My PhD Research: Creating Stronger Materials through Porosity
I have always wanted to understand how the world around me works, from learning about center of mass—when I asked my dad why there were extra pieces of wood across the bottom of a bedside table—to learning how an entire complicated field of physics is based on the observation that light always travels at the same speed. I knew I wanted to become a scientist, but I wasn’t sure what I wanted to study until I heard about shock physics.
The word “shock” makes most people imagine situations when something surprising happens. In materials science, we talk about shock whenever two objects collide. Think about a car crashing into a wall. When the car and the wall make contact, there is an immense force that makes the car stop abruptly. Whenever force is applied to an area, it creates pressure. In the case of the car, this pressure creates a shock wave that moves away from the impact spot. This shock wave can change how fast the atoms in a material move, kind of like how a wave in the ocean moves water droplets. When the shock wave moves through a material, it pushes the atoms that make up the material forward, similar to the way an ocean wave moves the water droplets. The shock waves that result from collision resemble ocean waves in another way, too: if multiple waves interact, they can combine or cancel each other, like when a wave rolling towards the beach absorbs a wave rolling away from the beach.
Materials scientists study this shock wave phenomenon by intentionally colliding two objects at high speed. As you may remember from school, Newton’s third law of motion says that when two objects collide, they must apply equal and opposite forces to each other. Think of when you high five someone. You and your partner both feel a slight sting on your hands because an equal and opposite force is applied to both of your hands. This same concept happens when two objects collide, but instead of looking at the tingling feeling from a high five, scientists study the shock wave that moves away from the impact. We call the two objects in this experiment a projectile and a target, and, for our experiments, we make them from the same material.
Initially, the target and projectile move towards each other. Eventually, the target and projectile collide, and equal and opposite shock waves begin to move away from the collision spot. The shock waves in both the projectile and target continue to move at their original speeds and in their original directions until they encounter a new material. So, when the wave enters the open air behind the projectile or target, it’s like when the two objects initially collided because the air in this case functions as a “new material.” At this point, the whole process starts anew: the wave “collides” with the air and rebounds back into the target or projectile. The rebounded waves from each surface are now moving back towards the center of the target and will eventually pass each other. When this happens, the shock waves apply a pulling force (what we call tensile) within the target. If this force is big enough, the target will be pulled apart from the inside out.
My research focuses on disrupting these shock waves. My goal is to make it so that the pulling force is never applied in the center of the material and thus never pulls it apart. Specifically, I use our knowledge of shock behavior to create materials that are stronger and won’t be torn apart in a crash. I do this by adding pores to my material. I use 3-D printers to build my sample material layer by layer. To make the pores, I simply use laser to skip certain areas, leaving a hole about half a millimeter long. When a shock wave comes across one of these pores, it makes the pore collapse, which, in turn, makes the wave slow down. So, if I slow the shock wave enough by putting in enough pores, the rebounding shock waves never interact and so they cannot pull the material apart.

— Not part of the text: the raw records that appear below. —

(* ===== verification/TransHooks.v ===== *)
(** * Hooks in a transaction

    alpm_trans_commit (lib/libalpm/trans.c) with the hooks of hook.c in the place
    of the two hook functions of [trans_env]: hooks that cannot be read, or that
    fail before the transaction, stop it before anything is changed. *)
From S2P Require Import Prelude CString AlpmList Util Package PkgHash Handle Deps FileList Db Sync FileOps.
From S2P Require Import ChildIO Hook Commit Trans Protocol.
Local Open Scope Z_scope.

Section hooks.
Context (fnmatch : cstr → cstr → bool) (files : hook_files).
Context (exec : fsys → option cstr → list cstr → option (list cstr) → fsys * chroot_sys).

(** The files of the system are what the commands change. A run of the hooks that
    is not defined counts as failed. *)
Definition hook_run (when : Z) (h : alpm_handle_t) (fs : fsys) : fsys * bool :=
  match alpm_hook_run fnmatch files (chroot_runner exec) fs h when fs with
  | Some (fs', ret) => (fs', ret =? 0)
  | None => (fs, false)
  end.

Definition hook_env (te : trans_env) : trans_env :=
  mk_trans_env (te_commit te) (te_open_lock te) (te_unlink_lock te) (te_makepath te) (te_cached te)
    (te_tmpdir te) (te_downloadspace te) (te_download te) (te_keyring te) (te_validate te) (te_load te)
    (te_diskspace te) (hook_run ALPM_HOOK_PRE_TRANSACTION)
    (λ h fs, (hook_run ALPM_HOOK_POST_TRANSACTION h fs).1).

(** ** Facts *)

(** Hook files that cannot be used: no hook runs before the transaction, in
    whatever world, and the result is -1. *)
Lemma unusable_run {W} (run : W → option cstr → list cstr → option (list cstr) → W * Z) h fs w :
  hooks_defined files fs (h_hookdirs h) → hooks_unusable files fs (h_hookdirs h) →
  alpm_hook_run fnmatch files run fs h ALPM_HOOK_PRE_TRANSACTION w = Some (w, -1).
Proof.
  intros Hd Hu. destruct (read_hookdirs_total files fs (reverse (h_hookdirs h)) ([], 0)) as [[hooks ret] Hr].
  { intros d n data Hin. apply Hd. by apply elem_of_reverse. }
  unfold alpm_hook_run. rewrite Hr. apply read_all_hooks in Hr as (_ & _ & [[-> _]|[_ ?]]); done.
Qed.

Lemma hook_run_unusable h fs :
  hooks_defined files fs (h_hookdirs h) → hooks_unusable files fs (h_hookdirs h) →
  hook_run ALPM_HOOK_PRE_TRANSACTION h fs = (fs, false).
Proof. intros Hd Hu. unfold hook_run. by rewrite unusable_run. Qed.
End hooks.

(** What may end a commit before the hooks. *)
Definition nothing_to_do (h : alpm_handle_t) : Prop :=
  trans_add h = [] ∧ trans_remove h = [] ∨ has_flag (trans_flags h) ALPM_TRANS_FLAG_DOWNLOADONLY = true.

Lemma commit_load_outcome (te : trans_env) (t : alpm_trans_t) (h : alpm_handle_t) (fs : fsys) h' rc data stop :
  commit_load te t h fs = (h', rc, data, stop) →
  held h h' ∧ h_db_local h' = h_db_local h ∧
  (stop = true → rc = -1 ∨ rc = 0 ∧ has_flag (t_flags t) ALPM_TRANS_FLAG_DOWNLOADONLY = true).
Proof.
  unfold commit_load. destruct (t_add t); [by intros [= <- <- <- <-]|].
  pose proof (sync_load_loading te h) as [L1 L2 _].
  destruct (alpm_sync_load te h) as [[h2 rc2] d2]. cbn [fst] in *.
  destruct (negb _); [intros [= <- <- <- <-]; auto|].
  destruct (has_flag _ _) eqn:Ed; [intros [= <- <- <- <-]; auto|].
  pose proof (sync_check_kept te h2 fs) as [C1 C2 _].
  destruct (alpm_sync_check te h2 fs) as [[h3 rc3] d3]. cbn [fst] in *.
  assert (held h h3 ∧ h_db_local h3 = h_db_local h) as [? ?] by (split; [by etrans|congruence]).
  destruct (negb _); intros [= <- <- <- <-]; auto.
Qed.

Lemma commit_stopped (te : trans_env) (h : alpm_handle_t) (fs : fsys) :
  has_flag (trans_flags h) ALPM_TRANS_FLAG_NOHOOKS = false →
  (∀ h2, h_hookdirs h2 = h_hookdirs h → te_pre_hook te h2 fs = (fs, false)) →
  ∃ h' rc data, alpm_trans_commit te h fs = Some (h', fs, rc, data) ∧
  h_db_local h' = h_db_local h ∧ (rc = -1 ∨ rc = 0 ∧ nothing_to_do h).
Proof.
  intros Hn Hpre. unfold alpm_trans_commit, ret_err. set (h0 := check_handle h).
  change (h_trans h0) with (h_trans h). unfold nothing_to_do, trans_add, trans_remove, trans_flags in *.
  destruct (h_trans h) as [t|] eqn:Et; [|eauto 7].
  destruct (negb (bool_decide _)); [eauto 7|]. destruct (has_flag (t_flags t) ALPM_TRANS_FLAG_NOLOCK); [eauto 7|].
  fold (commit_load te t h0 fs). rewrite Hn. cbn [negb].
  destruct (commit_load te t h0 fs) as [[[h2 rc] data] stop] eqn:Ec.
  pose proof (commit_load_outcome _ _ _ _ _ _ _ _ Ec) as (H1 & H2 & H3).
  assert (∃ h' rc' data', (if stop then Some (h2, fs, rc, data)
    else let '(fs, ok) := te_pre_hook te h2 fs in
         if negb ok then Some (set_errno ALPM_ERR_TRANS_HOOK_FAILED h2, fs, -1, NoData)
         else '(h, fs, rc) ← commit_packages te h2 fs; Some (h, fs, rc, NoData)) = Some (h', fs, rc', data') ∧
    h_db_local h' = h_db_local h ∧
    (rc' = -1 ∨ rc' = 0 ∧ has_flag (t_flags t) ALPM_TRANS_FLAG_DOWNLOADONLY = true)) as Hrest.
  { destruct stop; [exists h2, rc, data; split; [done|]; split; [done|by apply H3]|].
    rewrite Hpre by by rewrite (hd_hookdirs _ _ H1). cbn. eauto 7. }
  destruct Hrest as (h' & rc' & data' & Hr & Hl & Hrc).
  destruct (t_add t) eqn:Ea, (t_remove t) eqn:Er; 
    [exists h0, 0, NoData; split; [done|split; [done|auto]]|..]; exists h', rc', data'; tauto.
Qed.

(** ** Theorems *)

(** C24. A hook directory that cannot be opened or read, or a hook file that is not
    valid and that no later directory overrides, stops every commit, of any
    transaction that runs hooks, before it changes anything: no file and no entry of
    the local database changes, and the commit fails, unless there was nothing to
    do but downloading. No command runs: the hooks are run with the hook
    directories of the handle, and in whatever world the commands work, it stays as
    it is. (No option line of a hook file lacks its value.) *)
Theorem invalid_hook_stops_commit (fnmatch : cstr → cstr → bool) (files : hook_files)
    (exec : fsys → option cstr → list cstr → option (list cstr) → fsys * chroot_sys) (te : trans_env)
    (h : alpm_handle_t) (fs : fsys) :
  has_flag (trans_flags h) ALPM_TRANS_FLAG_NOHOOKS = false →
  hooks_defined files fs (h_hookdirs h) → hooks_unusable files fs (h_hookdirs h) →
  (∃ h' rc data, alpm_trans_commit (hook_env fnmatch files exec te) h fs = Some (h', fs, rc, data) ∧
   h_db_local h' = h_db_local h ∧ (rc = -1 ∨ rc = 0 ∧ nothing_to_do h)) ∧
  (∀ W (run : W → option cstr → list cstr → option (list cstr) → W * Z) (w : W) h2,
   h_hookdirs h2 = h_hookdirs h →
   alpm_hook_run fnmatch files run fs h2 ALPM_HOOK_PRE_TRANSACTION w = Some (w, -1)).
Proof.
  intros Hn Hd Hu. split.
  - apply commit_stopped; [done|]. intros h2 Hh. apply hook_run_unusable; by rewrite Hh.
  - intros W run w h2 Hh. apply unusable_run; by rewrite Hh.
Qed.

(** ** Example *)
Definition ex_bad_hook_fs : fsys :=
  list_to_map [(str "/hooks", NDir); (str "/hooks/x.hook", NFile (str "[Trigger]"))].

Definition ex_exec (fs : fsys) (_ : option cstr) (_ : list cstr) (_ : option (list cstr))
    : fsys * chroot_sys :=
  (fs, mk_chroot_sys true true true true [] (Exited 0)).

Definition ex_removing : alpm_handle_t :=
  set_hookdirs [str "/hooks/"]
    (set_trans (Some (mk_trans 0 STATE_PREPARED [] [] [ex_exim] []))
      (set_db_local (list_db (str "local") DB_STATUS_LOCAL [ex_exim]) empty_handle)).

(** x.hook has an empty trigger. *)
Lemma ex_bad_hooks :
  hooks_defined ex_files ex_bad_hook_fs [str "/hooks/"] ∧ hooks_unusable ex_files ex_bad_hook_fs [str "/hooks/"].
Proof.
  split.
  - intros dir name data _ _ Hf. revert Hf. generalize (dir ++ name). intros path Hf.
    apply elem_of_list_to_map_2 in Hf.
    apply elem_of_cons in Hf as [Hf|Hf]; [apply pair_equal_spec in Hf as [-> Hf]; discriminate Hf|].
    apply elem_of_cons in Hf as [Hf|Hf]; [|by apply elem_of_nil in Hf].
    apply pair_equal_spec in Hf as [-> Hf]. injection Hf as ->. eexists. split; [vm_compute; reflexivity|done].
  - exists [], (str "/hooks/"), []. split; [reflexivity|]. right. split; [reflexivity|].
    exists (str "x.hook"). split.
    { assert (listed ex_files ex_bad_hook_fs (str "/hooks/") = [str "x.hook"]) as -> by (vm_compute; reflexivity).
      apply list_elem_of_singleton. reflexivity. }
    right. split_and!.
    + apply Nat.ltb_lt. vm_compute. reflexivity.
    + reflexivity.
    + intros (d & Hd & _). by apply elem_of_nil in Hd.
    + right. exists (str "[Trigger]"). split; vm_compute; reflexivity.
Qed.

Lemma invalid_hook_stops_commit_witness :
  ∃ h' rc data, alpm_trans_commit (hook_env ex_glob ex_files ex_exec ex_te)
    ex_removing ex_bad_hook_fs = Some (h', ex_bad_hook_fs, rc, data) ∧
  h_db_local h' = h_db_local ex_removing ∧ (rc = -1 ∨ rc = 0 ∧ nothing_to_do ex_removing).
Proof.
  apply (invalid_hook_stops_commit ex_glob ex_files ex_exec ex_te ex_removing ex_bad_hook_fs).
  - reflexivity.
  - exact (proj1 ex_bad_hooks).
  - exact (proj2 ex_bad_hooks).
Defined.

So far, I have found that 0.5 mm pores can slow the shock wave enough that my material withstands impact at low speeds; at higher impact speeds, the material still fails. I have also found that even one 0.5 mm pore will cause enough change in the wave interactions to lessen the impact of a collision.
You can probably guess why I study this. There are many instances when it is helpful to know how much internal tension a material can withstand before it is pulled apart. One example is during a car crash. When two cars collide, each car will experience these shock waves. We want to design the bumper material to be strong enough to not fall apart when it experiences shock to keep the passengers safe during a collision. To find the right material, we need to know how it interacts with shock waves.